Key facts
- A vulnerability in Microsoft Copilot, named SearchLeak, allowed attackers to exfiltrate user data.
- Attackers crafted a URL that instructed Copilot to search user emails and embed the title in an image URL.
- The exploit bypassed Copilot's output guardrails by leveraging the rendering of raw HTML before protection mechanisms engaged.
- Microsoft's Bing search engine was used as a relay to send requests to attacker-controlled domains.
- The vulnerability impacted the Enterprise tier of Microsoft 365, potentially exposing emails, meeting invites, documents, and other indexed content.
- Microsoft has patched the vulnerabilities.
Researchers have identified a critical vulnerability in Microsoft Copilot, dubbed SearchLeak, that enabled attackers to exfiltrate sensitive user data. The attack exploits Copilot's search functionality by tricking users into clicking a specially crafted URL. This URL contains an instruction that prompts Copilot to search for specific information, such as a user's emails, and embed the title of the search result into an image URL.

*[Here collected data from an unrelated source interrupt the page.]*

(** * Channel health management and webhook notification

    A shallow embedding of [service/channel.go], [service/webhook.go] and
    [types/channel_error.go]: the error classifier that decides whether a
    channel is taken out of rotation, the disable/enable transitions with
    their notifications, and the webhook formatter and transport.

    Go values are modelled as follows: [int]/[int64] as [Z], [string] and
    [[]byte] as [string] (a sequence of bytes), a nilable pointer as
    [option], [map[string]string] as [gmap string string], and a function
    with effects as a computation in the monad [IO] below, which threads the
    clock and records every call to an external collaborator in a trace. *)

From Stdlib Require Import ZArith String Ascii List DecimalString DecimalZ Lia.
From stdpp Require Import base strings gmap list.

Local Open Scope Z_scope.
Local Open Scope string_scope.

(** ** Go standard library: the parts the code uses on concrete data *)

Definition LF : string := String (ascii_of_nat 10) "".
Definition CR : string := String (ascii_of_nat 13) "".

(** The separator of the notify-type key. *)
Definition underscore : ascii := "_"%char.

(** [fmt.Sprintf("%d", n)]: signed decimal, no leading zeros, ["-"] prefix. *)
Definition itoa (n : Z) : string := NilEmpty.string_of_int (Z.to_int n).

Module strings.

(** [strings.HasPrefix(s, prefix)] *)
Definition HasPrefix (s prefix : string) : bool := String.prefix prefix s.

(** [strings.Contains(s, substr)]: [substr] occurs at some offset of [s]. *)
Fixpoint Contains (s substr : string) : bool :=
  if String.prefix substr s then true
  else match s with
       | EmptyString => false
       | String _ rest => Contains rest substr
       end.

Fixpoint drop (n : nat) (s : string) : string :=
  match n, s with
  | O, _ => s
  | S n', String _ rest => drop n' rest
  | S _, EmptyString => EmptyString
  end.
Lemma X6_frameworkVersion_drops_the_first_caret_or_tilde_witness :
  exists d,
    Vite.collect (project ranged_app []) serve_config = Normal d /\
    Vite.HudDiagnostics.frameworkVersion d = "17.0.0 || ^18.0.0".
Proof.
  eexists. split; [reflexivity|].
  exact (proj2 (X6_frameworkVersion_drops_the_first_caret_or_tilde
                  (project ranged_app []) serve_config
                  {| Vite.name := "react"; Vite.version := Str "^17.0.0 || ^18.0.0" |}
                  _ eq_refl eq_refl)
               "" "^"%char "17.0.0 || ^18.0.0" eq_refl eq_refl (or_introl eq_refl)).
Defined.

(** *** Objects built by repeated assignment *)

Lemma own_app (l1 l2 : list (string * Value)) (k : string) :
  own (l1 ++ l2) k = match own l1 k with
                     | Some v => Some v
                     | None => own l2 k
                     end.
Proof.
  induction l1 as [|[k0 v0] l1 IH]; [reflexivity|]. simpl.
  now destruct (String.eqb k0 k).
Qed.

Lemma own_assigned (l acc : list (string * Value)) (k : string) :
  own (fold_left (fun a kv => set_prop a (fst kv) (snd kv)) l acc) k
  = match own (rev l) k with
    | Some v => Some v
    | None => own acc k
    end.
Proof.
  revert acc. induction l as [|[k0 v0] l IH]; intros acc; [reflexivity|].
  simpl. rewrite IH, own_app, own_set_prop. simpl.
  destruct (own (rev l) k); [reflexivity|].
  now destruct (String.eqb k0 k).
Qed.

Lemma own_some_in (l : list (string * Value)) (k : string) (v : Value) :
  own l k = Some v -> In (k, v) l.
Proof.
  induction l as [|[k0 v0] l IH]; simpl; [discriminate|].
  destruct (String.eqb_spec k0 k) as [->|Hne].
  - intros [= ->]. now left.
  - intros H. right. now apply IH.
Qed.

Lemma set_prop_keys (l : list (string * Value)) (k : string) (v : Value) :
  map fst (set_prop l k v)
  = match own l k with
    | Some _ => map fst l
    | None => map fst l ++ [k]
    end.
Proof.
  induction l as [|[k0 v0] l IH]; [reflexivity|]. simpl.
  destruct (String.eqb k0 k); [reflexivity|].
  simpl. rewrite IH. now destruct (own l k).
Qed.

Lemma own_none_not_in (l : list (string * Value)) (k : string) :
  own l k = None -> ~ In k (map fst l).
Proof.
  induction l as [|[k0 v0] l IH]; simpl; [tauto|].
  destruct (String.eqb_spec k0 k) as [->|Hne]; [discriminate|].
  intros H [Heq|Hin]; [contradiction|]. now apply IH.
Qed.

Lemma set_prop_NoDup (l : list (string * Value)) (k : string) (v : Value) :
  List.NoDup (map fst l) -> List.NoDup (map fst (set_prop l k v)).
Proof.
  intros Hnd. rewrite set_prop_keys. destruct (own l k) eqn:E; [exact Hnd|].
  apply NoDup_ListNoDup, NoDup_app.
  split; [now apply NoDup_ListNoDup|]. split.
  - intros x Hx Hk. apply list_elem_of_In in Hx.
    apply list_elem_of_singleton in Hk. subst x.
    now apply (own_none_not_in l k E).
  - apply NoDup_singleton.
Qed.

Lemma assigned_NoDup (l acc : list (string * Value)) :
  List.NoDup (map fst acc) ->
  List.NoDup (map fst (fold_left (fun a kv => set_prop a (fst kv) (snd kv)) l acc)).
Proof.
  revert acc. induction l as [|[k0 v0] l IH]; intros acc Hnd; [exact Hnd|].
  simpl. apply IH. now apply set_prop_NoDup.
Qed.

Lemma aliases_assigned (l : list Vite.Config.Alias) (acc : list (string * Value)) :
  fold_left
    (fun acc a =>
       match Vite.Config.find a with
       | Vite.Config.FindString s => set_prop acc s (Str (Vite.Config.replacement a))
       | Vite.Config.FindRegExp _ => acc
       end) l acc
  = fold_left (fun a kv => set_prop a (fst kv) (snd kv)) (string_aliases l) acc.
Proof.
  revert acc. induction l as [|a l IH]; intros acc; [reflexivity|].
  unfold string_aliases. simpl. destruct (Vite.Config.find a); simpl; apply IH.
Qed.

(** X7.  [resolvedAliases] holds one member per distinct string [find]:
    its value is the replacement of the last alias with that [find], an
    alias whose [find] is a regular expression contributes nothing, and
    no key occurs twice. *)
Theorem X7_resolvedAliases_last_string_alias_wins :
  forall (l : list Vite.Config.Alias) (k : string),
    own (Vite.aliases l) k = own (rev (string_aliases l)) k /\
    List.NoDup (map fst (Vite.aliases l)) /\
    (forall v, own (Vite.aliases l) k = Some v ->
               exists a, In a l /\ Vite.Config.find a = Vite.Config.FindString k /\
                         v = Str (Vite.Config.replacement a)) /\
    (forall a, Vite.Config.find a = Vite.Config.FindString k ->
               own (Vite.aliases (l ++ [a])) k = Some (Str (Vite.Config.replacement a))).
Proof.
  intros l k.
  assert (Hown : forall l', own (Vite.aliases l') k = own (rev (string_aliases l')) k).
  { intros l'. unfold Vite.aliases. rewrite aliases_assigned, own_assigned.
    now destruct (own (rev (string_aliases l')) k). }
  split; [apply Hown|]. split; [|split].
  - unfold Vite.aliases. rewrite aliases_assigned. apply assigned_NoDup. constructor.
  - intros v Hv. rewrite Hown in Hv. apply own_some_in in Hv.
    apply in_rev in Hv. apply list_elem_of_In in Hv.
    unfold string_aliases in Hv. apply list_elem_of_omap in Hv as (a & Ha & Hf).
    exists a. split; [now apply list_elem_of_In|].
    destruct (Vite.Config.find a); [|discriminate]. now injection Hf as -> ->.
  - intros a Ha. rewrite Hown. unfold string_aliases.
    rewrite omap_app. simpl. rewrite Ha. simpl.
    rewrite rev_app_distr. simpl. now rewrite String.eqb_refl.
Qed.

Lemma X7_resolvedAliases_last_string_alias_wins_witness :
  let alias f r := {| Vite.Config.find := f; Vite.Config.replacement := r |} in
  own (Vite.aliases [ alias (Vite.Config.FindString "@") "/srv/app/src";
                      alias (Vite.Config.FindRegExp "^~") "/srv/app/node_modules";
                      alias (Vite.Config.FindString "@") "/srv/app/lib" ]) "@"
  = Some (Str "/srv/app/lib").
Proof.
  intros alias.
  exact (proj2 (proj2 (proj2 (X7_resolvedAliases_last_string_alias_wins
           [ alias (Vite.Config.FindString "@") "/srv/app/src";
             alias (Vite.Config.FindRegExp "^~") "/srv/app/node_modules" ] "@")))
         (alias (Vite.Config.FindString "@") "/srv/app/lib") eq_refl).
Defined.
(* ===== verification/Prelude.v ===== *)
(** * certbroker: a verification development

    certbroker (src/, in Go) brokers certificate enrolment: devices speak EST
    (RFC 7030) or SCEP (RFC 8894) to it, it authenticates and authorizes them,
    and asks an OpenBao PKI mount to sign what it decided.  This library models
    the program function by function and proves the properties the design
    rests on.

    ** The parts and their files

    Every definition carries the name of the Go function, method or type it
    models; where a Go name is taken, it is prefixed by its receiver's type
    ([Pipeline_Authorize]) or suffixed by an underscore.

    - internal/authz, the decision: [Authz.v] (requests, decisions, identities),
      [Match.v] (globs, role rules), [Inventory.v], [Challenge.v], [Policy.v]
      (SAN modes), [Pipeline.v] (the seven stages), [Verify.v] (the check on
      what was issued).
    - internal/scep/replay.go: [Replay.v].  internal/limits: [Limits.v] (token
      buckets and their bounded table, over any arithmetic), [Buckets.v] (what
      they promise in float64), [Middleware.v] (the middleware as interleaved
      steps of many requests: its client's bucket, the global bucket and the
      semaphore are steps of their own), [MiddlewareLive.v] (every request is
      answered).
    - internal/pkcs7: [Pkcs7.v].  internal/est/csr.go and server.go: [Csr.v].
      internal/est/handler.go: [Est.v], with its theorems in [EstTheory.v].
    - internal/bao: [Bao.v], theorems in [BaoTheory.v]; the same operations as
      programs of atomic steps, many calls on one client, in [BaoConc.v], and
      what such calls send and get back in [BaoSafe.v].
    - internal/baotest: [Baotest.v].
    - internal/cms: [Cms.v].  internal/scep/message.go and request.go:
      [ScepMessage.v]; internal/scep/handler.go: [ScepHandler.v], theorems in
      [ScepTheory.v].
    - internal/config: [Config.v].  cmd/certbroker/main.go: [Main.v], theorems
      on the assembled broker in [MainTheory.v]; the listener goroutines, the
      signal, the shutdown and the exit code in [Lifecycle.v].
    - Requests that overlap in time: [Overlap.v] (the steps they share the
      broker's state by), [EstConc.v] and [ScepConc.v] (the handlers over them),
      [BrokerConc.v] (the broker), [ScepOnce.v] (copies of a SCEP message).

    Underneath is the part of the Go library the program uses, written out:
    [GoLib.v] (strings, UTF-8, fmt, times), [Float64.v] (float64, its rounding
    and order), [GoTime.v] (time.ParseDuration and Duration.String),
    [GoCrypto.v] (SHA-256, hex), [GoNet.v] (IP addresses, URLs), [Http.v],
    [Base64.v], [Pem.v], [Der.v] (the asn1 package on the types used), [X509.v].
    [Threads.v] has goroutines as programs of atomic steps, their interleavings,
    bounds on their steps, a rely-guarantee logic and one with ghost state;
    [Flow.v] has handlers as such programs.
    This file has the error monad, the handler monad [Act] with its invariant
    calculus [act_keeps], machine integers, labelled runs of a step relation,
    and list lemmas.

    ** How the parts meet

    A handler is a function of its request and of a world: the authorizer, the
    enroller and the audit log (and the replay cache, for SCEP).  It is written
    in [Act]: each exit of the Go handler is one response.  The authorizer is
    the class [Authorizer], the enroller the class [Enroller]; the handlers are
    verified against these classes, for any authorizer and any enroller, and
    [Pipeline] and [Client] are the instances that the program runs.  The
    pipeline in turn is verified against [Inventory], [ChallengeValidator],
    [RoleSelector] and [ConstraintBuilder].  [Main.v] selects the instances
    from a configuration and shares one authorizer and one OpenBao client
    between the two listeners, behind one limiter; [serves] is a sequence of
    requests on them.
    A method that holds a mutex from its first access to its last is one atomic
    step, so that a concurrent run is a sequence of such steps.  There are two
    models of a run of the broker.  In [Main.v] a request is served as a whole,
    one after the other: the handlers' theorems are about this model, and hold
    for any authorizer and enroller.  In [BrokerConc.v] every request is a
    thread, and between any two of its atomic steps (a section under a mutex, an
    exchange with OpenBao, a reading of the clock, a line of the audit log)
    others run; there the enroller is the OpenBao client itself.  That the two
    renderings agree is the lemma [serving_refines]: each handler program, run
    alone, is the handler.  The limiter's semaphore, where requests wait for each
    other, is interleaved in [Middleware.v]; elsewhere whether a request gets a
    slot is an argument, and the theorems hold for both answers.

    ** What the theorems show

    - The assembled broker: no certificate without a credential, over any
      sequence of requests on its listeners ([MainTheory]) and in any
      interleaving of them, down to the wire ([BrokerConc]); each request is
      answered from the answer to its own call; the authorizer is the configured
      one; the decided validity is the one OpenBao is asked for.
    - The process: it ends when it should, its goroutines do not block, and its
      exit code says what happened ([Lifecycle]).
    - Termination: every OpenBao call and every request ends within a bound in
      any interleaving ([BaoConc], [BrokerConc]), and the limiter answers every
      request ([MiddlewareLive]).
    - The client shared by requests: what it sends and under which token, and a
      race between a renewal and a login that leaves a token with the other's
      expiry ([BaoSafe]).
    - Decisions: the pipeline allows exactly when every stage passes, denies
      exactly when a gate refuses and with that gate's reason, needs a secret when
      there is no certificate, keeps a renewing device to the names its
      certificate covers, and to its own names when those have no wildcard;
      globs, policies and the allowlist are characterised exactly; one-time codes
      are used once.
    - Issuance: EST and SCEP call the enroller only for what was authorized, with
      the role and constraints of the decision and the CSR that was checked; what
      is released, in the body of the reply, is the certificate that was verified
      against the decision, in its names and its lifetime, and was audited.  The
      lifetime check is characterised for every cap, those at the top of the int64
      range included, where its sum wraps or meets the saturated difference.
    - SCEP: identities come from the device anchor only, replays change nothing
      and are refused within the TTL, refusals are uniform, replies are bound to
      their requests; of copies of a message that overlap at most one gets a
      certificate ([ScepOnce]).
    - Resource bounds: the rate of entries over any window and the content of
      every bucket, in float64 with the rounding written out; concurrency, the
      sizes of both tables, body limits, and backoff.
    - Upstream: a request is retried on a transport error, a reply that breaks off
      or a 5xx and on nothing else, until the attempts are used up or the wait is
      interrupted.
    - Encodings: PKCS#7, PEM, base64, CSR attributes and request bodies are read
      back exactly.
    - Configuration: validation is characterised, durations are read exactly up
      to the 64-bit wrap-around, and every positive duration printed by Go is read
      back, fractions of a second included.
    - The test provisioning makes exactly its calls, in order, and fails only at
      the first that is refused, brings no usable value or cannot be made; its
      role and policy grant what the client needs ([Baotest]).

    ** Parameters

    Code outside the repository is a class, and nothing is assumed of it unless a
    theorem says so: [X509] (certificate parsing and path validation),
    [Pkcs7Lib] (smallstep/pkcs7), [Json], [Upstream] (network, clock, random
    source and context of the OpenBao client), [InventoryFile], [ConfigYaml] and
    [YamlNode] (yaml.v3), [Os] (environment and files), [KeyPairs]
    (tls.LoadX509KeyPair), [BaotestJson] and [CryptoRand] (the replies and the
    random suffix of [Baotest.v]), [UnicodeTables] (case folding and printability
    above ASCII).  Each has a concrete instance in the witnesses, on which the whole
    program runs.

    ** Conventions, bounds and fuel

    - An error is its message.  Strings are byte strings as in Go; int64 and
      time.Duration are integers with their wrap-around written out ([wrap64]);
      times are nanoseconds.  float64 is binary64 of the Standard Library
      ([SpecFloat]): the rate and the buckets are about it, the bounds on the
      table hold in any arithmetic, and only the comparison with an unbounded
      table is in exact rationals.
    - The limit on a request body is an int64 sum, wrap-around included: with the
      largest max_request_bytes it is negative and every body reads as empty.
    - Bounds on steps: an OpenBao request makes at most three steps per attempt,
      a call at most three requests (renewal, login, its own) and seven short
      steps, a broker request one call and five; the process at most sixteen
      after its listeners start.
    - Fuel: the parsers that recurse on a rest (PEM blocks, DER attributes,
      duration components) take the length of their input, which every step
      shortens; decimal printing takes 20 digits, enough for 64 bits; the retry
      loop counts down MaxRetries.
    - The order in which Go iterates a map is an argument, and the theorems hold
      for every order.

    ** Not modelled

    Logging apart from the audit record; HTTP and TLS transport; contexts and
    timeouts other than as errors of the calls they bound; the mux's redirection
    of unclean paths; the parsing of flags and the delivery of signals, which
    [Lifecycle.v] takes as given; Go tests and deployment files.  zero() of the
    EST handler scrubs a buffer after it was written out and has no result.
    What is left of the Go sources without a definition is package clauses,
    imports and interface declarations whose methods are the classes above.

    ** Still to come

    The semaphore inside the interleaving of [BrokerConc.v], and the audit log of
    overlapping requests: that every decision taken in a run is recorded. *)
From Stdlib Require Export ZArith Lia Bool Ascii String List.
From stdpp Require Export base tactics numbers option list gmap strings.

The vulnerability arises because Copilot's output guardrails, which normally wrap responses in code blocks, activate only after the AI has finished processing. In the interim, Copilot generates its response using raw HTML, which is rendered in the browser's DOM. This allows an image tag within the response to be rendered and send an HTTP request to a source URL before the guardrail is applied.